Collected data
◇ ◇ ◇ ◇ ◇ ◇ ◇

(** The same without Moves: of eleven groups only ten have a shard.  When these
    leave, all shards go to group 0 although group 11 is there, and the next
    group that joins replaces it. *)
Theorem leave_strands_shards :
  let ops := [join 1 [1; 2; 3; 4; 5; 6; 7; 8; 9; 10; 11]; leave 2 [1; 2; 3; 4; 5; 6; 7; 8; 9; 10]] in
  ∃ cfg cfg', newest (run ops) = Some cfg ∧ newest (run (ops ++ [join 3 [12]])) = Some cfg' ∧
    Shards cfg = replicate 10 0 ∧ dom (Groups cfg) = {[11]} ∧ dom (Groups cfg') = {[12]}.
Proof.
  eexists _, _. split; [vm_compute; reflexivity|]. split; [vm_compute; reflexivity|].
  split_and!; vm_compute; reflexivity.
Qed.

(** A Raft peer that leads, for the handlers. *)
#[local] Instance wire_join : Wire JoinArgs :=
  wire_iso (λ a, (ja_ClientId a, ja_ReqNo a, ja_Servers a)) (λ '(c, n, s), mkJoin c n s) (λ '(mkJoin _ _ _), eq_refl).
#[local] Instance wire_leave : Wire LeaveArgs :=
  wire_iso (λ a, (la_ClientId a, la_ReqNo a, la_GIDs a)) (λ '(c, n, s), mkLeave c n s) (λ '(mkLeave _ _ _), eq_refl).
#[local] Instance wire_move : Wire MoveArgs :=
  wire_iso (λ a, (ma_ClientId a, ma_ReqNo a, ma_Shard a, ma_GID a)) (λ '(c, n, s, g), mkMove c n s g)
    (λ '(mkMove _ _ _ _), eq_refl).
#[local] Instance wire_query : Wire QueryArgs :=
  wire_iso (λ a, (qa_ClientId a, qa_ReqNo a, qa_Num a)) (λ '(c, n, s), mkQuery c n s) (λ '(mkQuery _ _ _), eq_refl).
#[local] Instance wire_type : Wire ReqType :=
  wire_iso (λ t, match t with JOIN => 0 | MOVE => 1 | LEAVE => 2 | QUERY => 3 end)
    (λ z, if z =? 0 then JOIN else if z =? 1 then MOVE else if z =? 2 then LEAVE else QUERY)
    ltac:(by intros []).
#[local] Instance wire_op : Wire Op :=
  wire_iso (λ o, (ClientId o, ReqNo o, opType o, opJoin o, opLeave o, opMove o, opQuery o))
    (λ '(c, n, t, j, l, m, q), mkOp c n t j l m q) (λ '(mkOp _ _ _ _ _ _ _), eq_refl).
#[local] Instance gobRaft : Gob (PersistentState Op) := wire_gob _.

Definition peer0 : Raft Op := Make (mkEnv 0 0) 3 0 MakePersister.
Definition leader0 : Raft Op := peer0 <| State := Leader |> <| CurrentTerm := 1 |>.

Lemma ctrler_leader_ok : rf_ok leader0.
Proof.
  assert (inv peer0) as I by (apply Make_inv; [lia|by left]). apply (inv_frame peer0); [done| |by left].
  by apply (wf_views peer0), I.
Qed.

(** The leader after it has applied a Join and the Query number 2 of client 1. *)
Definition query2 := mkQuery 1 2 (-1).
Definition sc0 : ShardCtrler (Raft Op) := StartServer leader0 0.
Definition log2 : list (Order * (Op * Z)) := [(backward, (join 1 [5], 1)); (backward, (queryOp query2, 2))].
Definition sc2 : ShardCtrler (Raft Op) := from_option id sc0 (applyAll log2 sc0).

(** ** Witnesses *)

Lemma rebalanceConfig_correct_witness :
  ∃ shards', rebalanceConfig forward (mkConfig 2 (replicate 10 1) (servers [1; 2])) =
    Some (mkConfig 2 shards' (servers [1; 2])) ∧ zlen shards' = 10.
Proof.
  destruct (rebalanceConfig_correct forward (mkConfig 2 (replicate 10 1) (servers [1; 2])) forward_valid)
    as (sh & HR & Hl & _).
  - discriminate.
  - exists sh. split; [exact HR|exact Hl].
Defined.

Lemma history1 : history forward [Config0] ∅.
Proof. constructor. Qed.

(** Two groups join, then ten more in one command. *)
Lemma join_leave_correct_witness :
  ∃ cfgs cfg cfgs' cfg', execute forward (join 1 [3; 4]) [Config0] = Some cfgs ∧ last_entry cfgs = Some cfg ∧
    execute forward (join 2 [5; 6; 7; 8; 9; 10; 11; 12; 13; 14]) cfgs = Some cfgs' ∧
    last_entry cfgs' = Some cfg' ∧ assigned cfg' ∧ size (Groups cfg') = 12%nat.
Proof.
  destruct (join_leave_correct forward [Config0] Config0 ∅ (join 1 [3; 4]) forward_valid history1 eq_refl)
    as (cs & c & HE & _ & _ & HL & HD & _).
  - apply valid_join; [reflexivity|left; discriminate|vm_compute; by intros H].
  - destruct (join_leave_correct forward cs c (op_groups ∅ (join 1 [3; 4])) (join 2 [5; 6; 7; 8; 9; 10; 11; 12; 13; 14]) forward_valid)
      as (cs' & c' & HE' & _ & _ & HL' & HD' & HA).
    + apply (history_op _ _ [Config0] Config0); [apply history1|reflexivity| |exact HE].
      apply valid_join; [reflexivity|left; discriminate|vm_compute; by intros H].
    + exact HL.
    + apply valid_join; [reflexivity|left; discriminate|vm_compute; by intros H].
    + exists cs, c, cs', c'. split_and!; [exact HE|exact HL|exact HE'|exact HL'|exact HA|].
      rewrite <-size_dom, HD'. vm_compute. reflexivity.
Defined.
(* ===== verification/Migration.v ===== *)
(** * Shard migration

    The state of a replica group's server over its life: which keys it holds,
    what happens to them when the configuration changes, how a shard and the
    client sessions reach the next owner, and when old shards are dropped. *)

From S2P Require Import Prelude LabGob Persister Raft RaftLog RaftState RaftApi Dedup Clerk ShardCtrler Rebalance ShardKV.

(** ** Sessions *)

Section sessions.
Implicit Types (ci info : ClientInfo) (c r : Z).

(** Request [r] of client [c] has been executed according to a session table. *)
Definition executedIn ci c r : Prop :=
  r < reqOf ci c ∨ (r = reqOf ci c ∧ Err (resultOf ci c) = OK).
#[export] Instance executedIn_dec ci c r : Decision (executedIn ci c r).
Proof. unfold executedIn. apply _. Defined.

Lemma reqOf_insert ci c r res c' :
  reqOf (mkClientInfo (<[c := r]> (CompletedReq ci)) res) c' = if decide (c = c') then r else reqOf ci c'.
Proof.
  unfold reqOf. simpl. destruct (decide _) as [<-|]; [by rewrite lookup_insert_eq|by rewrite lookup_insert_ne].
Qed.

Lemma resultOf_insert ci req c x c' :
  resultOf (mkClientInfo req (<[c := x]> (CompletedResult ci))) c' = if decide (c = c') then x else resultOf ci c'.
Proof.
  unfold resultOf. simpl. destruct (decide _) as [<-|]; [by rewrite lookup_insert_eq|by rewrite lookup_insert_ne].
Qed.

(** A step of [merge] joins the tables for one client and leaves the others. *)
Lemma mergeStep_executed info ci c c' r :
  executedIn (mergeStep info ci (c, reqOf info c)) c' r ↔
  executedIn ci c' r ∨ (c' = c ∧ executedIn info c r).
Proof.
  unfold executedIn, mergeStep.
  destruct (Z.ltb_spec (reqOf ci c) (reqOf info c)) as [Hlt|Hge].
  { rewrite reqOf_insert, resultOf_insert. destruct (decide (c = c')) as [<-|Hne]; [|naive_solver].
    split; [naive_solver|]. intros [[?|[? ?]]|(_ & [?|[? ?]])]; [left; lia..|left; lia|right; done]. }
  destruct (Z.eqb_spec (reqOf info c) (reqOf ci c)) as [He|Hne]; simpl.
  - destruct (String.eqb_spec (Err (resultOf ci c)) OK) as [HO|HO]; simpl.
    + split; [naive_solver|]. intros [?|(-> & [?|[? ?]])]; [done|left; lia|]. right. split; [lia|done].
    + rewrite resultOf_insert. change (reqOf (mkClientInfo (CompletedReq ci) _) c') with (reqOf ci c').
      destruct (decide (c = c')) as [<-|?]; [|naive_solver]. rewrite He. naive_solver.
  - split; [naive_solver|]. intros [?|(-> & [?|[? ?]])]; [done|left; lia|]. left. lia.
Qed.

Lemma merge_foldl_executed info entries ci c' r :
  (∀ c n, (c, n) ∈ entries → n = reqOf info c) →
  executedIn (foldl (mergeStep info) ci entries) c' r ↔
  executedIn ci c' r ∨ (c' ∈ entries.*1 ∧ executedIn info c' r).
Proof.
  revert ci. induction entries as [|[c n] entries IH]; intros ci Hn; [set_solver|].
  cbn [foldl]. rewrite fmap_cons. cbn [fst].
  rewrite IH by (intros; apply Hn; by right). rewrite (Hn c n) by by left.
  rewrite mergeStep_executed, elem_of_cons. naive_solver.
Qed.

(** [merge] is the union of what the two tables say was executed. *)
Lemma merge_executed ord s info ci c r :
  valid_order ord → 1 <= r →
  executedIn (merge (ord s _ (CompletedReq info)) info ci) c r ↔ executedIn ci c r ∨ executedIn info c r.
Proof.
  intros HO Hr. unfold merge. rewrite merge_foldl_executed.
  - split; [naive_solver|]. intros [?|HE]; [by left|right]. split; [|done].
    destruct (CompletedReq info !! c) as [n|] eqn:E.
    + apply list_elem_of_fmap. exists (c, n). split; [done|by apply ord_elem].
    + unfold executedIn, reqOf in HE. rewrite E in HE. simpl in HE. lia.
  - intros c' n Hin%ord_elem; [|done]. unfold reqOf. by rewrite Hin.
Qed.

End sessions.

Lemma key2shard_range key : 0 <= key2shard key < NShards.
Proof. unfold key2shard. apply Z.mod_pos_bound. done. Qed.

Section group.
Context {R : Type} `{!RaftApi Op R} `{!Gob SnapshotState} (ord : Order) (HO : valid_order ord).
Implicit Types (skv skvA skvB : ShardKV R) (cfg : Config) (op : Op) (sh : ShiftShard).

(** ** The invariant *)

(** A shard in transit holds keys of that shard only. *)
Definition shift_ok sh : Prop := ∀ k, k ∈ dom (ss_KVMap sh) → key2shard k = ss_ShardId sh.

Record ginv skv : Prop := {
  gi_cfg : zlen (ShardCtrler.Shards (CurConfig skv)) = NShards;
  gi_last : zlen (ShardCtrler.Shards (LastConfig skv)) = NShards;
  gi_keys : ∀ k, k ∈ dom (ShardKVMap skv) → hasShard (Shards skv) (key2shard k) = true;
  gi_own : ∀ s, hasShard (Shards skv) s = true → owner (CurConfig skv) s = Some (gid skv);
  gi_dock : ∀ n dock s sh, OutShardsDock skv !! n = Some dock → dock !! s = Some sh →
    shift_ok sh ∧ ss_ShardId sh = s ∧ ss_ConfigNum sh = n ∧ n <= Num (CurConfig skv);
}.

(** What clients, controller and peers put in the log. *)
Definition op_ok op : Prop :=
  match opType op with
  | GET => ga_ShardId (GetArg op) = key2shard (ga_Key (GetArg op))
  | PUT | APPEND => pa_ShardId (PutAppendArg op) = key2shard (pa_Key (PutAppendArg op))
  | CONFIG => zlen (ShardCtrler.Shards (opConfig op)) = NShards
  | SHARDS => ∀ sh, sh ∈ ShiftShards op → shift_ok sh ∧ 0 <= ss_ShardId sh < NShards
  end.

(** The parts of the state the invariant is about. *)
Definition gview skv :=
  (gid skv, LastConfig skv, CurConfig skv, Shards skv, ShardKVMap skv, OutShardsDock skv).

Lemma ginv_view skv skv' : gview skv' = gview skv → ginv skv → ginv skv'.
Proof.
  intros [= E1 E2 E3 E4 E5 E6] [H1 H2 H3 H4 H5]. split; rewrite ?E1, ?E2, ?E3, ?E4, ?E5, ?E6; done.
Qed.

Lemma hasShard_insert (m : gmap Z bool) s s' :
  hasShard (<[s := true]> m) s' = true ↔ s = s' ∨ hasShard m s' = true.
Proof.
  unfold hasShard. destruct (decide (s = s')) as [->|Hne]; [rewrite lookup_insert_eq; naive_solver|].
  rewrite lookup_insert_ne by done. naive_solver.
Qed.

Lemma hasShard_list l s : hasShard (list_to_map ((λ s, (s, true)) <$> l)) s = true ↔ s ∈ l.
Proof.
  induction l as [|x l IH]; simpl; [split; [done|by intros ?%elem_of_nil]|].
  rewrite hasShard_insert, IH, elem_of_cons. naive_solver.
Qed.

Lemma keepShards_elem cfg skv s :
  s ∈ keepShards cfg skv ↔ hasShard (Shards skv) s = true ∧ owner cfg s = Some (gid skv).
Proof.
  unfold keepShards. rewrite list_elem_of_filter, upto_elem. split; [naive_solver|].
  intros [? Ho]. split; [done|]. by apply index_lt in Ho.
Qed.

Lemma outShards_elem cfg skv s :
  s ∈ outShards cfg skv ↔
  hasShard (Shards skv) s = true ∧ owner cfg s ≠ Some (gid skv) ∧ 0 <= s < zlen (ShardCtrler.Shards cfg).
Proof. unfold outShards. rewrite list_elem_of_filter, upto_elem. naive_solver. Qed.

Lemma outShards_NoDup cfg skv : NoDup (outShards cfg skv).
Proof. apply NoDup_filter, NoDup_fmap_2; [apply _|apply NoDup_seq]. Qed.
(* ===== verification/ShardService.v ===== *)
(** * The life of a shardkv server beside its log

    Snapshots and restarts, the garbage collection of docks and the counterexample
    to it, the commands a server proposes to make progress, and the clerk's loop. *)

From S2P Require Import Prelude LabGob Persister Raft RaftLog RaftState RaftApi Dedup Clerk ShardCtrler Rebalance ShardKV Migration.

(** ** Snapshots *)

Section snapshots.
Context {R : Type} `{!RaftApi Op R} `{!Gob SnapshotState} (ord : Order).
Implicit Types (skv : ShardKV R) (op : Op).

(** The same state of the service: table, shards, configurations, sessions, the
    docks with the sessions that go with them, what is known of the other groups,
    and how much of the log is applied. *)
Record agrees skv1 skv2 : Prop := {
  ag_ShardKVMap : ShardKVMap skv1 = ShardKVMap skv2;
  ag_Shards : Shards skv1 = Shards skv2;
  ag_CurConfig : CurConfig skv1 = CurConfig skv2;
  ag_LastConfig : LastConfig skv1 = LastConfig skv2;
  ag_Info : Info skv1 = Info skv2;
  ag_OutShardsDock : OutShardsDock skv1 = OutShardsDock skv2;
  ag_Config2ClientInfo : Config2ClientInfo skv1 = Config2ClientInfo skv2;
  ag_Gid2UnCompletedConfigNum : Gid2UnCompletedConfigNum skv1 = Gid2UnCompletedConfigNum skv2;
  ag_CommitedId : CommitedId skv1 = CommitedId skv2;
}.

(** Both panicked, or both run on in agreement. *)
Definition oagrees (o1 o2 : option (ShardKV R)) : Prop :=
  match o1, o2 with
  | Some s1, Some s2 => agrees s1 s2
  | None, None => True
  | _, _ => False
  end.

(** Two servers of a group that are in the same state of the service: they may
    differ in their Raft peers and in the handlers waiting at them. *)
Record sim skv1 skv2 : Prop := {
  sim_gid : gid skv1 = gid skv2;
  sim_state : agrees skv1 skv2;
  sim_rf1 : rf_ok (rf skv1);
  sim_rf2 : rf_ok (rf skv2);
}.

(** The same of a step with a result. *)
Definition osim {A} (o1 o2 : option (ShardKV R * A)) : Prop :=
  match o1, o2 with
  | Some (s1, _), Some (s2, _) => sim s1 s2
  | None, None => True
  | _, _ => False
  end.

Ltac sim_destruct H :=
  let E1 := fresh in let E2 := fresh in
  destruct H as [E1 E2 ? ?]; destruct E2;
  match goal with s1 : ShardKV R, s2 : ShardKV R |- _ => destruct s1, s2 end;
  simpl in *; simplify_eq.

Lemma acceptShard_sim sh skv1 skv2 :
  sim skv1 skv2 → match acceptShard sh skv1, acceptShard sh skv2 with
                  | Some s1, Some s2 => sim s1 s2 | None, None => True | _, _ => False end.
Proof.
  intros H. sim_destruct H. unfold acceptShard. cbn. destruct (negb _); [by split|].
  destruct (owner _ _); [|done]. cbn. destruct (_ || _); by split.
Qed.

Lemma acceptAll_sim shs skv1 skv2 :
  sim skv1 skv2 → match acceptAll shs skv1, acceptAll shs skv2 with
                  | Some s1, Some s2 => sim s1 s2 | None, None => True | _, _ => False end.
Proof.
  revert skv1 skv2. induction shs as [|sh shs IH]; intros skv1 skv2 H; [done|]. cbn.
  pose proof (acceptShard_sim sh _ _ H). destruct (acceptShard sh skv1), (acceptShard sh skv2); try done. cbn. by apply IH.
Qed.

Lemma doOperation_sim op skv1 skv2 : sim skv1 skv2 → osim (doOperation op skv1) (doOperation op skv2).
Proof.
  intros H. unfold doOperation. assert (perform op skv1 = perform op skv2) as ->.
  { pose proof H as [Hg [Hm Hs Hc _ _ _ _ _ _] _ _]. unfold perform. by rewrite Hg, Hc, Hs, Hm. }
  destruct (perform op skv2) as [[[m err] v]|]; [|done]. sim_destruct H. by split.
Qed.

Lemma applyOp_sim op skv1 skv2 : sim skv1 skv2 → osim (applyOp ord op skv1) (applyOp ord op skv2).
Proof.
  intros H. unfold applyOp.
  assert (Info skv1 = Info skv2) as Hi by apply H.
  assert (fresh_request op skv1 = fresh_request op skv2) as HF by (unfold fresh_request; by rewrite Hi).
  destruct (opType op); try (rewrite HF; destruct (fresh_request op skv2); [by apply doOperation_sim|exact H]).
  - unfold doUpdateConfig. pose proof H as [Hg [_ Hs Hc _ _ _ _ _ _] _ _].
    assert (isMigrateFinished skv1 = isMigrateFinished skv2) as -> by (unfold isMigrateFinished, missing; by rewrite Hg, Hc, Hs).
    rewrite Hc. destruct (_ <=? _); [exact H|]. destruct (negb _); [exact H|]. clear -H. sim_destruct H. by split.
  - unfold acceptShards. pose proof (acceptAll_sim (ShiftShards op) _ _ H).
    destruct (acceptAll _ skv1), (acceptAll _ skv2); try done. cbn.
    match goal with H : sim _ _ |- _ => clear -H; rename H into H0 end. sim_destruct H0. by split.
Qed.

◇ ◇ ◇ ◇ ◇ ◇ ◇

> **WORK INSTRUCTIONS**
Go through the entries and copy each line holding the string "mkClientInfo".

> **WRITTEN RESPONSE**
  reqOf (mkClientInfo (<[c := r]> (CompletedReq ci)) res) c' = if decide (c = c') then r else reqOf ci c'.
  resultOf (mkClientInfo req (<[c := x]> (CompletedResult ci))) c' = if decide (c = c') then x else resultOf ci c'.
    + rewrite resultOf_insert. change (reqOf (mkClientInfo (CompletedReq ci) _) c') with (reqOf ci c').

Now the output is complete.